Shiza Shahid, co-founder and ambassador of Malala Fund
Photograph by Neilson Barnard — Getty Images for Samsung
By Shiza Shahid
February 18, 2015

MPW Insider is an online community where the biggest names in business and beyond answer timely career and leadership questions. Today’s answer for: What is one piece of advice all millennials should take before entering the workforce? is written by Shiza Shahid, co-founder and ambassador of Malala Fund.

Use your early career to understand your talents and find your creative core. When I speak at colleges and universities, this is the most important advice I give to young people starting out in their careers. I encourage students to approach finding the source of their creative drive as their single greatest learning goal.

Here’s why. By the time you enter the workforce you will have spent at least 18 years of your life in the structure and discipline of school. Your days have been planned for you, with success defined narrowly through testing and the progression from grade to grade.

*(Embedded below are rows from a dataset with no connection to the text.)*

(** The server once alice and bob, connected on sockets [s1] and [s2],
    play the match [m1]. *)
Definition connectedServer : Server :=
  mkServer startedManager ∅
    (<["bob" := "s2"]> (<["alice" := "s1"]> ∅))
    (<["s2" := "bob"]> (<["s1" := "alice"]> ∅)).

(** The player occupies a slot of the match under a truthy identity. *)
Definition holdsSlot (g : GameState) (p : string) : Prop :=
  p <> "" /\ (id (player1 g) = Some p \/ id (player2 g) = Some p).

(** The registry holds one match per identifier, none under the empty
    identifier, and maps no player to the empty identifier. *)
Definition registryWf (gm : GameManager) : Prop :=
  NoDup (fst <$> games gm) /\
  (forall g, ("", g) ∉ games gm) /\
  (forall p k, playerGames gm !! p = Some k -> k <> "").





(** The player-to-match map after the sweep has met the matches [l]. *)
Definition forgetAll (now maxAge : Z) (l : list (string * GameState))
    (pg : gmap string string) : gmap string string :=
  foldl (fun acc kv => if isOldFinished now maxAge (snd kv)
                       then forgetOccupants (snd kv) acc else acc) pg l.

(** Some match of [l] the sweep removes has the player in a slot. *)
Definition sweptWith (now maxAge : Z) (l : list (string * GameState)) (p : string)
  : Prop :=
  exists k g, (k, g) ∈ l /\ isOldFinished now maxAge g = true /\ holdsSlot g p.

(** The registry thirty seconds after alice has won [m1]: she has since
    created the match [m2], and the sweep scheduled at the end of [m1] is
    about to run. *)
Definition sweepManager : GameManager :=
  fst (createGame noAnswer (gameManager finishedServer) "public" (Qmake 100 1) "points"
         (Some "alice") (Some "s1") (Some "walletA") None "m2" 20000).


(** A match whose two slots hold the same player. *)
Definition selfPaired (g : GameState) : Prop :=
  exists x, id (player1 g) = Some x /\ id (player2 g) = Some x.

(** No stored match pairs a player with itself. *)
Definition noSelfPairing (gm : GameManager) : Prop :=
  forall k g, getGame gm k = Some g -> ~ selfPaired g.

(** At most one ticket per player in the queue. *)
Definition oneTicketEach (gm : GameManager) : Prop :=
  NoDup (ticketPlayerId <$> publicQueue gm).

(** A registry where carol waits in the queue with her placeholder match
    [w1]. *)
Definition queuedManager : GameManager :=
  fst (findRandomMatch noAnswer newGameManager "carol" (Some "s3") (Qmake 100 1)
         "points" (Some "walletC") "q1" "w1" 0).

(** What every way out of [findRandomMatch] keeps, from the registry [gm]
    it started in: no match pairs a player with itself, the match handed
    back does not either, the queue has one ticket per player at most,
    and when the player was put in the queue, their new ticket is the
    last one and the only one of theirs. *)
Definition matchmakingKeeps (playerId : string) (sock : option string) (now : Z)
    (gm : GameManager) (out : GameManager * Outcome GameResult) : Prop :=
  (noSelfPairing gm ->
   noSelfPairing (fst out) /\
   forall r, snd out = Ok r -> ~ selfPaired (resGameState r)) /\
  (oneTicketEach gm -> oneTicketEach (fst out)) /\
  (forall r, snd out = Ok r -> resInQueue r = true ->
     exists q t,
       publicQueue (fst out) = q ++ [t] /\
       ticketPlayerId t = playerId /\ ticketSocketId t = sock /\ queuedAt t = now /\
       forall t', t' ∈ q -> ticketPlayerId t' <> playerId).

(** ** More of the registry, the routes and the handlers *)

(** [getStats()] *)
Record Stats := mkStats {
  totalGames : nat;
  activeGames : nat;
  waitingGames : nat;
  finishedGames : nat;
  totalPlayers : nat
}.

Definition getStats (gm : GameManager) : Stats :=
  let values := map snd (games gm) in
  mkStats (length (games gm))
    (length (List.filter (fun g => bool_decide (gameStatus g = playing)) values))
    (length (List.filter (fun g => bool_decide (gameStatus g = waiting_for_player)) values))
    (length (List.filter (fun g => bool_decide (gameStatus g = finished)) values))
    (size (playerGames gm)).

(** services/autoFinalizationService.js, [findGamePDA]: the seed derived
    from a match identifier, [gameId.replace(/-/g, '').substring(0, 32)]. *)
Definition truncatedGameId (gid : string) : string :=
  substring 0 32 (removeDashes gid).

(** The identifier [createGame] starts from: the one provided when it is
    truthy, a fresh one otherwise. *)
Definition requestedId (providedGameId : option string) (uuid : string) : string :=
  match providedGameId with
  | Some s => if truthy providedGameId then s else uuid
  | None => uuid
  end.

(** What [createGame] accepts, as its checks read. *)
Definition validRequest (hasEnoughPoints : string -> Q -> bool) (stake : Q) (cur : string)
    (walletAddress : option string) : Prop :=
  (cur = "points" /\ Qeq_bool stake (Qmake 100 1) = true /\
   forall w, walletAddress = Some w -> w <> "" -> hasEnoughPoints w (Qmake 100 1) = true) \/
  (cur = "sol" /\ Qle_bool stake (Qmake 0 1) = false).

(** *** routes/gameRoutes.js *)

(** The [playerId] field of a request body, compared with [!==] against a
    slot identity (a string or [null]): absent, [null], or a string. *)
Inductive BodyId :=
  | IdAbsent
  | IdNull
  | IdString (s : string).

Definition strictEq (slotId : option string) (b : BodyId) : bool :=
  match slotId, b with
  | None, IdNull => true
  | Some x, IdString y => bool_decide (x = y)
  | _, _ => false
  end.

Inductive DeleteReply :=
  | DeleteNotFound            (* 404 Game not found *)
  | DeleteOnlyCreator         (* 403 Only game creator can delete the game *)
  | DeleteInProgress          (* 400 Cannot delete game in progress *)
  | Deleted.                  (* Game deleted successfully *)

(** [DELETE /api/games/:gameId] *)
Definition deleteGame (gm : GameManager) (gid : string) (playerId : BodyId)
  : GameManager * DeleteReply :=
  match getGame gm gid with
  | None => (gm, DeleteNotFound)
  | Some gameState =>
      if negb (strictEq (id (player1 gameState)) playerId) then (gm, DeleteOnlyCreator)
      else if bool_decide (gameStatus gameState = playing) then (gm, DeleteInProgress)
      else
        (mkGameManager (mapDelete gid (games gm))
           (forgetOccupants gameState (playerGames gm)) (publicQueue gm),
         Deleted)
  end.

But when you enter the workforce, you will be given the freedom to finally create your own path. Too often I see young people focused solely on advancing their career as quickly as possible. They want to race up the “corporate ladder,” checking off each step as another accomplishment — just as they are taught to do in school. They choose an industry or firm, and push themselves to succeed within that company’s clearly defined structure. But in my opinion, to achieve true career fulfillment, you must spend your early career finding your purpose instead.

So, how do you find your purpose? Most people say it is about finding your passion, and there is some truth to this. But your passions are never constant; they evolve based on circumstances and newly acquired knowledge. Your creative strengths, however, are innate. Notice your patterns, habits and tastes. Write them down. Don’t view your interests as distractions from your career. See them as guidelines.

Finding your purpose requires a lot of self-reflection when you initially enter the workforce. You should not be focused on “climbing the ladder” but rather discovering what makes you unique. Ask your friends and those around you to observe your strengths and weaknesses. Do the same for them. Maybe even set up a life board. I have known for a majority of my life that my purpose was to empower young women. But in discovering this path, I had to focus on finding my creative core. So, spend your early days understanding what drives you, because realizing your purpose is the first step to a fulfilling career.